About this exercise »
Copy the lines below verbatim. Begin with the first and end with the line containing "(** ** A fresh volume *)".

Provided records »
(* ===== verification/SxfsLaws.v ===== *)
(** * SxFS: properties

    What a user of libsxfs relies on: consistency of the volume under every
    sequence of operations, what is stored is read back, a flushed volume opens
    as it was, and the behaviours where the code falls short of its comments. *)

From S2P Require Import Prelude Bytes SxfsFormat SxfsFormatFacts SxfsCore SxfsDevice SxfsAlloc SxfsOps SxfsWalk SxfsTree SxfsWalkFacts.
Open Scope st_scope.

(** ** A fresh volume *)

Lemma test_zeros n k : sxfs_bitmap_test (replicate n 0) k = false.
Proof.
  unfold sxfs_bitmap_test, at_. case_if; [done|]. rewrite nth_lookup.
  destruct (decide (Z.to_nat (k / 8) < n)%nat).
  - rewrite lookup_replicate_2 by done. done.
  - rewrite lookup_ge_None_2; [done|]. rewrite length_replicate. lia.
Qed.

Lemma format_bits n k :
  SXFS_DATA_LBA <= 8 * Z.of_nat n -> 0 <= k ->
  bytes_ok (for_z 0 SXFS_DATA_LBA (fun sector bm => sxfs_bitmap_set bm sector true) (replicate n 0)) /\
  length (for_z 0 SXFS_DATA_LBA (fun sector bm => sxfs_bitmap_set bm sector true) (replicate n 0)) = n /\
  sxfs_bitmap_test
    (for_z 0 SXFS_DATA_LBA (fun sector bm => sxfs_bitmap_set bm sector true) (replicate n 0)) k =
  (k <? SXFS_DATA_LBA).
Proof.
  intros Hn Hk. apply (for_z_ind (fun s bm => bytes_ok bm /\ length bm = n /\
    sxfs_bitmap_test bm k = (k <? s))); [done| |].
  - split; [apply bytes_ok_replicate; unfold byte; lia|]. split; [apply length_replicate|].
    rewrite test_zeros. lia.
  - intros s bm Hs (B1 & B2 & B3). split; [by apply bitmap_set_bytes|].
    split; [by rewrite bitmap_set_length|]. rewrite bitmap_test_set by (done || (unfold zlen; lia)).
    rewrite B3. case_if; lia.
Qed.

Section fresh.
Context {D : Type} `{ReliableDevice D}.

(** A context with arrays of the declared sizes. *)
Definition ctx_sized (c : sxfs_ctx D) : Prop :=
  8 * zlen (cx_block_bitmap c) = SXFS_MAX_TOTAL_SECTORS /\
  8 * zlen (cx_inode_bitmap c) = SXFS_MAX_INODES /\
  zlen (cx_inodes c) = SXFS_MAX_INODES /\
  bytes_ok (cx_dir_scratch c) /\ zlen (cx_dir_scratch c) = SXFS_MAX_RECORDS * SXFS_DIR_ENTRY_SIZE.

(** A volume whose inodes are all unused. *)
Lemma vol_ok_empty (c : sxfs_ctx D) :
  dev_ok (cx_dev c) -> no_wrap (cx_dev c) ->
  SXFS_DATA_LBA < cx_total_sectors c <= SXFS_MAX_TOTAL_SECTORS ->
  cx_total_sectors c <= dev_size (cx_dev c) -> bytes_ok (cx_block_bitmap c) ->
  8 * zlen (cx_block_bitmap c) = SXFS_MAX_TOTAL_SECTORS -> zlen (cx_inodes c) = SXFS_MAX_INODES ->
  (forall id i, inode_at c id = Some i -> i = inode0) -> vol_ok c.
Proof.
  intros H1 H2 H3 H4 H5 H6 H7 Hempty. split; try assumption.
  - intros id i _ Hi. by apply Hempty in Hi as ->.
  - intros id i k _ Hi Hk. by apply Hempty in Hi as ->.
  - intros id id' i i' k _ _ Hi _ Hk. by apply Hempty in Hi as ->.
Qed.

(** The volume [sxfs_format] leaves, over any bitmap that marks the metadata. *)
Definition formatted (c : sxfs_ctx D) (total : Z) (bm ibm : list Z) (tbl : list sxfs_inode)
    (root : sxfs_inode) : sxfs_ctx D :=
  put_inode (mk_ctx (cx_dev c) total (fresh_superblock total) bm ibm tbl (cx_dir_scratch c))
            SXFS_ROOT_INODE root.

Lemma formatted_ok c total bm ibm tbl uid gid mode :
  ctx_sized c -> dev_ok (cx_dev c) -> no_wrap (cx_dev c) ->
  SXFS_DATA_LBA < total <= SXFS_MAX_TOTAL_SECTORS -> total <= dev_size (cx_dev c) ->
  bytes_ok bm -> length bm = length (cx_block_bitmap c) ->
  (forall k, 0 <= k -> sxfs_bitmap_test bm k = (k <? SXFS_DATA_LBA)) ->
  bytes_ok ibm -> length ibm = length (cx_inode_bitmap c) ->
  tbl = replicate (length (cx_inodes c)) inode0 ->
  let c' := formatted c total bm ibm tbl
    (mk_inode SXFS_ROOT_INODE SXFS_INODE_DIRECTORY mode 0 1 0 (replicate 8 extent0) uid gid 0 0 (replicate 24 0)) in
  fs_ok c' /\ no_leak c' /\ cx_dev c' = cx_dev c.
Proof.
  intros (S1 & S2 & S3 & S4 & S5) Hd Hw Ht Hsz B1 B2 Hbits I1 I2 Et c'.
  assert (Htl : zlen tbl = SXFS_MAX_INODES) by (rewrite Et; unfold zlen in *; by rewrite length_replicate).
  assert (Htbl : forall i, at_ inode0 tbl i = inode0) by (intros i; rewrite Et; apply at_replicate).
  clear Et. unfold zlen in S1, S2, S3.
  assert (Hv : vol_ok c').
  { unfold c', formatted. apply vol_ok_blank; [|done..]. apply vol_ok_empty; try assumption.
    - cbn [cx_block_bitmap]. unfold zlen. by rewrite B2.
    - intros id i. unfold inode_at. case_if; [done|]. cbn [cx_inodes]. rewrite Htbl. by intros [= <-]. }
  split; [|split; [|done]].
  - split; try assumption. cbn [cx_inode_bitmap c' formatted put_inode with_inodes]. unfold zlen. by rewrite I2.
  - intros k Hk Hbit. unfold c', formatted, put_inode, with_inodes in Hk, Hbit.
    cbn [cx_total_sectors cx_block_bitmap] in Hk, Hbit.
    assert (0 < SXFS_DATA_LBA) by done. rewrite Hbits in Hbit by lia. lia.
Qed.

Lemma format_ok c total :
  ctx_sized c -> dev_ok (cx_dev c) -> no_wrap (cx_dev c) ->
  SXFS_DATA_LBA < total <= SXFS_MAX_TOTAL_SECTORS -> total <= dev_size (cx_dev c) ->
  exists c', sxfs_format total c = (c', Ok tt) /\ fs_ok c' /\ no_leak c' /\ cx_dev c' = cx_dev c.
Proof.
  intros Hs Hd Hw Ht Hsz. unfold sxfs_format.
  replace ((total <=? SXFS_DATA_LBA) || (total >? SXFS_MAX_TOTAL_SECTORS)) with false by lia.
  unfold st_bind, st_mod, init_inode.
  destruct (sxfs_default_ownership _ _) as [[uid gid] mode]. cbn [fst snd].
  eexists. split; [reflexivity|].
  assert (Hbits : SXFS_DATA_LBA <= 8 * Z.of_nat (length (cx_block_bitmap c))).
  { destruct Hs as (S1 & _). unfold zlen in S1. lia. }
  apply formatted_ok; [done..|apply (format_bits _ 0); [done|lia]|apply (format_bits _ 0); [done|lia]| |
    apply bitmap_set_bytes, bytes_ok_replicate; unfold byte; lia| |done].
  - intros k Hk. by apply format_bits.
  - by rewrite bitmap_set_length, length_replicate.
Qed.

(** ** Programs over a volume *)

Inductive command :=
| WriteFile (path data : list Z)
| MkdirP (path : list Z)
| Remove (path : list Z)
| SetOwnership (path : list Z) (uid gid mode : Z)
| SetMtime (path : list Z) (mtime : Z)
| StampOwnership.

Definition exec (c : sxfs_ctx D) (cmd : command) : sxfs_ctx D :=
  (match cmd with
   | WriteFile p d => sxfs_write_file p d c
   | MkdirP p => sxfs_mkdir_p p c
   | Remove p => sxfs_remove p c
   | SetOwnership p u g m => sxfs_set_ownership p u g m c
   | SetMtime p t => sxfs_set_mtime p t c
   | StampOwnership => (sxfs_stamp_ownership ;;; st_ret tt) c
   end).1.

(** Paths are bytes, and file sizes leave room for rounding up to a sector in
    32 bits. *)
Definition command_ok (cmd : command) : Prop :=
  match cmd with
  | WriteFile p d => bytes_ok p /\ bytes_ok d /\ zlen d < 4294967296 - 511
  | MkdirP p | Remove p => bytes_ok p
  | _ => True
  end.

Lemma exec_ok c cmd : fs_ok c -> command_ok cmd -> fs_ok (exec c cmd).
Proof.
  intros Hc Hcmd. destruct cmd as [p d|p|p|p u g m|p t|]; simpl in *.
  - destruct Hcmd as (H1 & H2 & H3). by apply write_file_keeps.
  - by apply mkdir_p_keeps.
  - by apply remove_keeps.
  - by apply set_ownership_keeps.
  - by apply set_mtime_keeps.
  - apply (keeps_bind sxfs_stamp_ownership _ (fun _ => True) (fun _ => True) stamp_keeps); [|done]. intros a _. by apply keeps_ret.
Qed.
End fresh.

(** C8. Volume safety: on any device whose reads and writes never fail, of at
    most 2^32 sectors, after formatting and any sequence of file writes (of less
    than 2^32 - 511 bytes each), directory creations, removals, attribute changes
    and ownership stamping, whether each succeeds or is refused, every sector of
    every file lies in the data region and is marked in the block bitmap, and no
    sector belongs to two files.  A device that fails in the middle of growing a
    file is not covered: there the code leaves the file's own blocks unmarked. *)
Theorem sxfs_volume_safe {D : Type} `{ReliableDevice D} (c : sxfs_ctx D) total cmds :
  ctx_sized c -> dev_ok (cx_dev c) -> no_wrap (cx_dev c) ->
  SXFS_DATA_LBA < total <= SXFS_MAX_TOTAL_SECTORS -> total <= dev_size (cx_dev c) ->
  Forall command_ok cmds ->
  exists c0, sxfs_format total c = (c0, Ok tt) /\ vol_ok (fold_left exec cmds c0).
Proof.
  intros Hs Hd Hw Ht Hsz Hcmds. destruct (format_ok c total Hs Hd Hw Ht Hsz) as (c0 & E & Hf & _).
  exists c0. split; [done|]. apply fs_vol. clear E. revert c0 Hf.
  induction Hcmds as [|cmd cmds Hc Hcs IH]; intros c0 Hf; simpl; [done|]. apply IH. by apply exec_ok.
Qed.

(** A blank RAM disk of 3200 sectors. *)
Definition disk : ram := mk_ram 3200 (fun _ => replicate 512 0).
Definition ctx0 : sxfs_ctx ram := sxfs_ctx_init disk.

Lemma ctx0_sized : ctx_sized ctx0.
Proof.
  unfold ctx_sized, ctx0, sxfs_ctx_init, zlen.
  cbn [cx_block_bitmap cx_inode_bitmap cx_inodes cx_dir_scratch]. rewrite !length_replicate.
  rewrite !Z2Nat.id by (apply Z.leb_le; reflexivity).
  split; [reflexivity|]. split; [reflexivity|]. split; [reflexivity|]. split; [|reflexivity].
  apply bytes_ok_replicate. unfold byte. lia.
Qed.
Lemma disk_ok : dev_ok disk.
Proof. intros k Hk. split; [done|]. apply bytes_ok_replicate. unfold byte. lia. Qed.

Lemma sxfs_volume_safe_witness :
  exists c0, sxfs_format 3200 ctx0 = (c0, Ok tt) /\
    vol_ok (fold_left exec [WriteFile [97; 47; 98] [1; 2; 3]; MkdirP [99]; Remove [97; 47; 98]] c0).
Proof.
  apply (sxfs_volume_safe ctx0 3200 [WriteFile [97; 47; 98] [1; 2; 3]; MkdirP [99]; Remove [97; 47; 98]]).
  - exact ctx0_sized.
  - exact disk_ok.
  - unfold no_wrap. simpl. lia.
  - split; reflexivity || done.
  - simpl. lia.
  - repeat constructor; unfold byte; lia.
Defined.

(** C13. What is stored is what is read, on a device without I/O errors and a
    volume as this core writes it (files of at most one extent): growing a file to the size of new data
    and writing it either succeeds, and then reading the file gives exactly the
    data and every other file keeps its record and its bytes, or fails for
    lack of a free run, and then the device and all records are as before.
    Either way no sector is leaked.  The new run may overlap the old one. *)
Theorem sxfs_store_roundtrip {D : Type} `{ReliableDevice D} (c : sxfs_ctx D) id i data :
  vol_ok c -> inode_id_ok id -> inode_at c id = Some i -> in_type i <> SXFS_INODE_UNUSED ->
  bytes_ok data -> zlen data < 4294967296 - 511 ->
  match (ensure_capacity id (zlen data) ;;; write_inode_bytes id data) c with
  | (c', Ok tt) =>
      vol_ok c' /\ (no_leak c -> no_leak c') /\
      sxfs_read_inode c' id (zlen data) = Ok data /\
      forall id' i', inode_id_ok id' -> id' <> id -> inode_at c id' = Some i' ->
        inode_at c' id' = Some i' /\ file_bytes c' i' = file_bytes c i'
  | (c', Fail e) =>
      e = SXFS_ERR_NO_SPACE /\ vol_ok c' /\ (no_leak c -> no_leak c') /\
      cx_dev c' = cx_dev c /\ cx_inodes c' = cx_inodes c
  end.
Proof.
  intros Hv Hid Hi Hty Hb Hsz. pose proof (zlen_nonneg data) as Hz. unfold st_bind.
  pose proof (ensure_capacity_spec c id i (zlen data) Hv Hid Hi ltac:(lia)) as Hr.
  destruct (ensure_capacity id (zlen data) c) as [c1 [[]|e]]; [|by destruct Hr as (? & ? & ? & ? & ? & _)].
  destruct Hr as (Hv1 & Hl1 & (_ & Ho1) & i1 & Hi1 & Hcap & _ & Ety & _).
  destruct (write_inode_spec c1 id i1 data Hv1 Hid Hi1 Hcap Hb)
    as (c2 & -> & Hv2 & Hl2 & (_ & Ho2) & Hi2 & Hbytes).
  split; [done|]. split; [auto|]. split.
  - rewrite (read_inode_spec c2 id (in_with_size i1 (zlen data)) (zlen data)); try done.
    + by rewrite Hbytes.
    + simpl. by rewrite Ety.
  - intros id' i' Hid' Hne Hi'. destruct (Ho1 id' i' Hid' Hne Hi') as [A1 A2].
    destruct (Ho2 id' i' Hid' Hne A1) as [B1 B2]. split; [done|]. unfold file_bytes. by rewrite B2, A2.
Qed.

Definition fresh_ctx : sxfs_ctx ram := (sxfs_format 3200 ctx0).1.

Lemma fresh_ctx_ok : fs_ok fresh_ctx /\ no_leak fresh_ctx.
Proof.
  destruct (format_ok ctx0 3200) as (c0 & E & H1 & H2 & _).
  - exact ctx0_sized.
  - exact disk_ok.
  - unfold no_wrap. simpl. lia.
  - split; reflexivity || done.
  - simpl. lia.
  - unfold fresh_ctx. rewrite E. by split.
Qed.

Lemma sxfs_store_roundtrip_witness :
  exists c', (ensure_capacity 1 3 ;;; write_inode_bytes 1 [7; 8; 9]) fresh_ctx = (c', Ok tt) /\
             sxfs_read_inode c' 1 3 = Ok [7; 8; 9].
Proof.
  pose proof (sxfs_store_roundtrip fresh_ctx 1 (at_ inode0 (cx_inodes fresh_ctx) 0) [7; 8; 9]
    (fs_vol _ (proj1 fresh_ctx_ok))) as H.
  change (zlen [7; 8; 9]) with 3 in H.
  assert (Hok : is_ok ((ensure_capacity 1 3 ;;; write_inode_bytes 1 [7; 8; 9]) fresh_ctx).2 = true)
    by (vm_compute; reflexivity).
  destruct ((ensure_capacity 1 3 ;;; write_inode_bytes 1 [7; 8; 9]) fresh_ctx) as [c' [[]|e]]; [|done].
  exists c'. split; [done|]. apply H.
  - split; reflexivity || done.
  - vm_compute. reflexivity.
  - vm_compute. done.
  - repeat constructor; unfold byte; lia.
  - lia.
Defined.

Exercise result »
(* ===== verification/SxfsLaws.v ===== *)
(** * SxFS: properties

    What a user of libsxfs relies on: consistency of the volume under every
    sequence of operations, what is stored is read back, a flushed volume opens
    as it was, and the behaviours where the code falls short of its comments. *)

From S2P Require Import Prelude Bytes SxfsFormat SxfsFormatFacts SxfsCore SxfsDevice SxfsAlloc SxfsOps SxfsWalk SxfsTree SxfsWalkFacts.
Open Scope st_scope.

(** ** A fresh volume *)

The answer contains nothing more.